- _ASSIGNMENT_
Word for word, set down every line of the entries below from the line with "(** Every entry" to the line with "Definition tokens (sub", including both, and no other line.

• • • •

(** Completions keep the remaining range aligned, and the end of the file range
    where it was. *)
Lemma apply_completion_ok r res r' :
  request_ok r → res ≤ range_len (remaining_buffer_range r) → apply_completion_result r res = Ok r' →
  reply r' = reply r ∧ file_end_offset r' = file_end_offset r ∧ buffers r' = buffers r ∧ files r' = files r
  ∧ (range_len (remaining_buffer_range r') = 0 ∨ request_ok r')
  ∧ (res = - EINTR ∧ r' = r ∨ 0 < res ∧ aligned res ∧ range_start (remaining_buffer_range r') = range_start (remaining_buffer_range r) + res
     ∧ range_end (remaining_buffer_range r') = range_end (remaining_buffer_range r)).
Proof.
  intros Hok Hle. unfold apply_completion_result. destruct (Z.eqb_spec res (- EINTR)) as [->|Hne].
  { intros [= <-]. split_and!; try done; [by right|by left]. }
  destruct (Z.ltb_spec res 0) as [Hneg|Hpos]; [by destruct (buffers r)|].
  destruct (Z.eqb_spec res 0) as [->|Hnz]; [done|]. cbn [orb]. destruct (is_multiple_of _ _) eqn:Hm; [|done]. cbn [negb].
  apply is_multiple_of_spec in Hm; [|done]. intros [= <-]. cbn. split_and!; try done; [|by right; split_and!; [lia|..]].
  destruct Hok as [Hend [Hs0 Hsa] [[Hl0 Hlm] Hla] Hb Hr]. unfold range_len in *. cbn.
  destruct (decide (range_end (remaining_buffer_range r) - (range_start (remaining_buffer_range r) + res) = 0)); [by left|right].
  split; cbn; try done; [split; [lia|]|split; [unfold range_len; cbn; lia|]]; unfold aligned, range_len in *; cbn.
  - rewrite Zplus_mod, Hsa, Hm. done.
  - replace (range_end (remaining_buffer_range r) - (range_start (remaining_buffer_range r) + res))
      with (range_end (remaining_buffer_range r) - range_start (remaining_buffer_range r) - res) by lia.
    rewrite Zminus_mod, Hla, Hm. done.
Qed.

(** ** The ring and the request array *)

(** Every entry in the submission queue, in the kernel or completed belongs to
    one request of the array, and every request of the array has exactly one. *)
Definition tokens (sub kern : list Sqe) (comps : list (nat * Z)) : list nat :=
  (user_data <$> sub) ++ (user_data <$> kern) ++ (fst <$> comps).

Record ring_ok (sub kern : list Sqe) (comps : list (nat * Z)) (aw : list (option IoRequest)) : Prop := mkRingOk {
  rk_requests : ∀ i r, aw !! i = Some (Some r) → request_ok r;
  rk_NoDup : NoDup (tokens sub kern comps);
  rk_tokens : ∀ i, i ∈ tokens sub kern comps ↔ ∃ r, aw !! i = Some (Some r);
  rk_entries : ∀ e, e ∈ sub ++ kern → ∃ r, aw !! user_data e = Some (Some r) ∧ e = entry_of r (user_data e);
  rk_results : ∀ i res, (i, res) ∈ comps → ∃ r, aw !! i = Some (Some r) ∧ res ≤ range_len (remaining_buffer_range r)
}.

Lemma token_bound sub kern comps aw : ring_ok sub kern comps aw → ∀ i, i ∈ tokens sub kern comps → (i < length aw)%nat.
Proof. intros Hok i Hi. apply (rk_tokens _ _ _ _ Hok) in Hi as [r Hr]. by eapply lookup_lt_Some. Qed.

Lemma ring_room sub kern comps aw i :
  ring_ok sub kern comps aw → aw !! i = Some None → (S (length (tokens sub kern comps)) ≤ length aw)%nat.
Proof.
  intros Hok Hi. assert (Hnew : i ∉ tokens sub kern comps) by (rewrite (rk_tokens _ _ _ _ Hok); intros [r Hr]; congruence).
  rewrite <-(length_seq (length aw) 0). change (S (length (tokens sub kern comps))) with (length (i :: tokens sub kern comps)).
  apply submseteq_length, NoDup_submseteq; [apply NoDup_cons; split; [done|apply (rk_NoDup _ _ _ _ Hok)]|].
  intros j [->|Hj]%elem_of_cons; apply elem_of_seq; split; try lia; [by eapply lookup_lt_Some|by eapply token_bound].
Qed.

• • • •

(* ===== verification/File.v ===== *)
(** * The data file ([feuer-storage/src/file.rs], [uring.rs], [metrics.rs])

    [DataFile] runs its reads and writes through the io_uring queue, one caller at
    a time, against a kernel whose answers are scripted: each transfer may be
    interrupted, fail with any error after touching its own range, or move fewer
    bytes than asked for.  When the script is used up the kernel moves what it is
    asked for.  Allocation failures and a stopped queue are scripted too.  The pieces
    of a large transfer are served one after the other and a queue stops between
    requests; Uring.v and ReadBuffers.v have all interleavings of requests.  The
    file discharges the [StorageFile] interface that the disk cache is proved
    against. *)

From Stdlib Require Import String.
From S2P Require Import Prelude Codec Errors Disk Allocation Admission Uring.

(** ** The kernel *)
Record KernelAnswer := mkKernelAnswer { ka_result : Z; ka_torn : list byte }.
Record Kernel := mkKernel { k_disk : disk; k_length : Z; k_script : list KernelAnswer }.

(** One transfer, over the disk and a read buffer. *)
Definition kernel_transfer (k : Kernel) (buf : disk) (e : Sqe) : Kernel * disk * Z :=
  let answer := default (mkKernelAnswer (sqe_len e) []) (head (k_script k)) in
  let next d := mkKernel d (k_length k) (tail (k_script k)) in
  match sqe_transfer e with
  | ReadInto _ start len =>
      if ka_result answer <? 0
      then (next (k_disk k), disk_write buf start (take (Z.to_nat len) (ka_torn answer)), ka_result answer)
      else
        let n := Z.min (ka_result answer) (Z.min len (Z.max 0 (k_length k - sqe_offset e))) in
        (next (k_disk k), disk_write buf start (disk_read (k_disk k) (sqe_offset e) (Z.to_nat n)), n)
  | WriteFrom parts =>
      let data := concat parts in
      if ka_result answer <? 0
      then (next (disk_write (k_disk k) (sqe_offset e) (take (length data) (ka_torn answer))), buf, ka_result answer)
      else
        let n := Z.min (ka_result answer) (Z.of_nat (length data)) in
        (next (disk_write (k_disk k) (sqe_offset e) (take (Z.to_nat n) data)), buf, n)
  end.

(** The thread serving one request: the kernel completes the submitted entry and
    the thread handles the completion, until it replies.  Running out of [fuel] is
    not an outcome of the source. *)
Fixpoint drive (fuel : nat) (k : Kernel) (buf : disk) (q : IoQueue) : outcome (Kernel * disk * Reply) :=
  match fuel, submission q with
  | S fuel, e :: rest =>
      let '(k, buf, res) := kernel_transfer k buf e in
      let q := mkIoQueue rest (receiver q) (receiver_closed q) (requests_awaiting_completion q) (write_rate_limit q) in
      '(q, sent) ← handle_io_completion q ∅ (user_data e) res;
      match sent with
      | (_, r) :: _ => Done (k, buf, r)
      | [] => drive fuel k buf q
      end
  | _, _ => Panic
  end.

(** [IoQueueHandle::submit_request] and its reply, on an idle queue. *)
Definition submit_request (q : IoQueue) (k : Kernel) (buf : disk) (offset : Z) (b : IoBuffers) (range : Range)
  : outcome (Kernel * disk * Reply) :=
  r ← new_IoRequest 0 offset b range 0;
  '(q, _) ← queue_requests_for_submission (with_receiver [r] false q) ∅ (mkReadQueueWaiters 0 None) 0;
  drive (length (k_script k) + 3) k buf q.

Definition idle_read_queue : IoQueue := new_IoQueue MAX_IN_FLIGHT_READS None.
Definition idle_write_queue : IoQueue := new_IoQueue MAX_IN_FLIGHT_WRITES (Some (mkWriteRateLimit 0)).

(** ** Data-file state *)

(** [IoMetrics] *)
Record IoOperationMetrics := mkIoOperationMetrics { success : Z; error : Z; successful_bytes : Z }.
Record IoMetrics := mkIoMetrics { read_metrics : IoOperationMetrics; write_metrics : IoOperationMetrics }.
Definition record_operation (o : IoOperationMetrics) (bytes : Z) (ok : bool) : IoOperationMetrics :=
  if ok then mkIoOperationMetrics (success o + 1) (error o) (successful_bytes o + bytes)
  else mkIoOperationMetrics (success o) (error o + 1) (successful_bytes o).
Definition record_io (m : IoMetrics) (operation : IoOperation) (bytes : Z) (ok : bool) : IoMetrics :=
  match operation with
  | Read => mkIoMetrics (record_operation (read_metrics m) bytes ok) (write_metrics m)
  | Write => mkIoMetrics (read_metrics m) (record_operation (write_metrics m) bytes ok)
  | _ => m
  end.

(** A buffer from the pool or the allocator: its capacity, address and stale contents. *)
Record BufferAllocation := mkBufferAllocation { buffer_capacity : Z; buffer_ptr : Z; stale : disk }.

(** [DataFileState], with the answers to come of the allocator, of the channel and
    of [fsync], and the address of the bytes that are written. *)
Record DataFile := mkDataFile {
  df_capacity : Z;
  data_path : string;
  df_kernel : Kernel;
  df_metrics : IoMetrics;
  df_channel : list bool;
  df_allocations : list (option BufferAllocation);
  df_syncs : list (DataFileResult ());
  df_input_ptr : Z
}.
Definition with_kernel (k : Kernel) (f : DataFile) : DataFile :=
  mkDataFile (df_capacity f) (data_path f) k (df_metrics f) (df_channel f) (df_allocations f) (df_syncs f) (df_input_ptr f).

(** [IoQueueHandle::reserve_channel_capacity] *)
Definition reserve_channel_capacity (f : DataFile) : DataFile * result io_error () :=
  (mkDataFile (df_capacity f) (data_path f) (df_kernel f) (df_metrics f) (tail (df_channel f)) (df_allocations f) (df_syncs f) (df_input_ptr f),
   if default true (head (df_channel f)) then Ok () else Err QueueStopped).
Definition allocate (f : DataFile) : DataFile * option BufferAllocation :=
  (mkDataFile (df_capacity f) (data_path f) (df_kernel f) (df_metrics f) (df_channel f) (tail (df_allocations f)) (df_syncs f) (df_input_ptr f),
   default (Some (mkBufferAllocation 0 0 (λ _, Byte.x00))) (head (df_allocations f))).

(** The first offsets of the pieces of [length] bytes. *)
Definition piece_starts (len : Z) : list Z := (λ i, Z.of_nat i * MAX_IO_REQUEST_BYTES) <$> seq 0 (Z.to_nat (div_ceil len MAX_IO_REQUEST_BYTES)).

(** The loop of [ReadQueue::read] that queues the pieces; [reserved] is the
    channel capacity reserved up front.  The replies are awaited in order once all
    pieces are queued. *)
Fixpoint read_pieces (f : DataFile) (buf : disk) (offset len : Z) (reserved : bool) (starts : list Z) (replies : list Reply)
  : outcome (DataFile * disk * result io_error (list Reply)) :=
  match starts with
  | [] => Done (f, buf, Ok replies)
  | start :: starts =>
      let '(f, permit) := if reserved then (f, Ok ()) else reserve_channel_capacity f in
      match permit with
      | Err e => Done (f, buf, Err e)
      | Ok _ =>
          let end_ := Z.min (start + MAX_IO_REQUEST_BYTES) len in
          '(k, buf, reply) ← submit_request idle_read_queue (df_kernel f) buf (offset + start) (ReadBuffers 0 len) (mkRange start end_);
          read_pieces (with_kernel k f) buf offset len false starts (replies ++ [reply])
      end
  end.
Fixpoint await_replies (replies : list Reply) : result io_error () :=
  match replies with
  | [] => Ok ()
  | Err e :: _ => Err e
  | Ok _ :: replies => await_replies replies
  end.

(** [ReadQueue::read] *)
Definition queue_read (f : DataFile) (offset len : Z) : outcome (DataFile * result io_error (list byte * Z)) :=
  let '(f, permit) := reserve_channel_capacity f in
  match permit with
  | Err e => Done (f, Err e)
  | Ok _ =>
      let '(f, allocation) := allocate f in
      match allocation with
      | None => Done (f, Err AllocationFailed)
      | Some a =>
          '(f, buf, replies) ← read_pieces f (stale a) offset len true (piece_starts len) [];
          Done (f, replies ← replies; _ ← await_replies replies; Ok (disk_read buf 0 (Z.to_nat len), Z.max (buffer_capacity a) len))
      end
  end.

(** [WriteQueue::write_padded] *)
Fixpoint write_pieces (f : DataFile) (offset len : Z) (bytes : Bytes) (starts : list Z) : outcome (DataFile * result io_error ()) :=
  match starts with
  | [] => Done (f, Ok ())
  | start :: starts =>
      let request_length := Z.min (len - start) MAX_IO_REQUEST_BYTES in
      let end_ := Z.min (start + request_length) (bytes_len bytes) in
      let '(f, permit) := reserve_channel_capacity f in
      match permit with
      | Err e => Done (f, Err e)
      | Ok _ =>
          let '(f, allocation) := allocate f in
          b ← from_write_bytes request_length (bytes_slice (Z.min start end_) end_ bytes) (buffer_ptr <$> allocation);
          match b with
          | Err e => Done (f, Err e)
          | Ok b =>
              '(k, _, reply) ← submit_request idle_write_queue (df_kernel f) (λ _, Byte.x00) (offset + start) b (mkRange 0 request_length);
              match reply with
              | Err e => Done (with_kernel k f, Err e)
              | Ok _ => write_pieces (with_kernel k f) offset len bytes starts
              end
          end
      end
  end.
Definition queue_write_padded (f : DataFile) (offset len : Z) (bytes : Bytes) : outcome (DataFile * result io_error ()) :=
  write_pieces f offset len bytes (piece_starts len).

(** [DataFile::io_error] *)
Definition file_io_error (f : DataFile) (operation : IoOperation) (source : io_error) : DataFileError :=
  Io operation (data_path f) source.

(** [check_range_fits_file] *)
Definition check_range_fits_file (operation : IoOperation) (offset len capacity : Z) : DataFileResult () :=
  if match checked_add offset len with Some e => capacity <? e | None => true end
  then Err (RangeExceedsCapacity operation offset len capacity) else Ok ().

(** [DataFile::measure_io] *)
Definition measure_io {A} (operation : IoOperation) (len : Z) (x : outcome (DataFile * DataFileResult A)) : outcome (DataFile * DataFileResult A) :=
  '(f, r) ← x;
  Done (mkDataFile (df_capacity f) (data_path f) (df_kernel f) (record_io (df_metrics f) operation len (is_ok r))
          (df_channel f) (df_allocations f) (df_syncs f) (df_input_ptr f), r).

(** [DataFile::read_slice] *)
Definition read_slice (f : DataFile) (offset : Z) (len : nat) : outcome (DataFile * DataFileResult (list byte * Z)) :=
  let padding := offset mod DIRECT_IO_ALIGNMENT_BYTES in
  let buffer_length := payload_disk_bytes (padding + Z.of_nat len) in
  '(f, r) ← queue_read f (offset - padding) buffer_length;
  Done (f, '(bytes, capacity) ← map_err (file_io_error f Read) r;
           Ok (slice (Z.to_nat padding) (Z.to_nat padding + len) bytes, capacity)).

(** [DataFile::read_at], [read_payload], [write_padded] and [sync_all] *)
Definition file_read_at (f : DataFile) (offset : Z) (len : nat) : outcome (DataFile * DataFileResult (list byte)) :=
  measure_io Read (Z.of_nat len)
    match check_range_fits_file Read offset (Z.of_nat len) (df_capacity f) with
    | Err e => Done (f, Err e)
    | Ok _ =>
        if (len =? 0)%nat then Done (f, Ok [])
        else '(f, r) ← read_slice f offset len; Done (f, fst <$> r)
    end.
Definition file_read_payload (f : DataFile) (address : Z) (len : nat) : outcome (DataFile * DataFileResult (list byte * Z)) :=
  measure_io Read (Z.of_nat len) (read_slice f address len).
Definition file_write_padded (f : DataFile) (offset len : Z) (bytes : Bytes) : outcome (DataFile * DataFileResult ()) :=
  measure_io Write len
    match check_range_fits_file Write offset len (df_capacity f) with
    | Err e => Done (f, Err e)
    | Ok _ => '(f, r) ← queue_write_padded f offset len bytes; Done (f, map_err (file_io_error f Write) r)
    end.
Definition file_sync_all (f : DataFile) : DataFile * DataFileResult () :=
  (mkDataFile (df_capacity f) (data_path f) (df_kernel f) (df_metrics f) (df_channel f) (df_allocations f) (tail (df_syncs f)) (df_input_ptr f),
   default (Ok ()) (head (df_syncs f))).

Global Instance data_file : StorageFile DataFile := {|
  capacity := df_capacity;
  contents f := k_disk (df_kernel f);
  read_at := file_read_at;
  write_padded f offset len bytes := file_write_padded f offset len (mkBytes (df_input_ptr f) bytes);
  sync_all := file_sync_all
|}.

• • • •

- _RESPONSE TO THIS EXERCISE_
(** Every entry in the submission queue, in the kernel or completed belongs to
    one request of the array, and every request of the array has exactly one. *)
Definition tokens (sub kern : list Sqe) (comps : list (nat * Z)) : list nat :=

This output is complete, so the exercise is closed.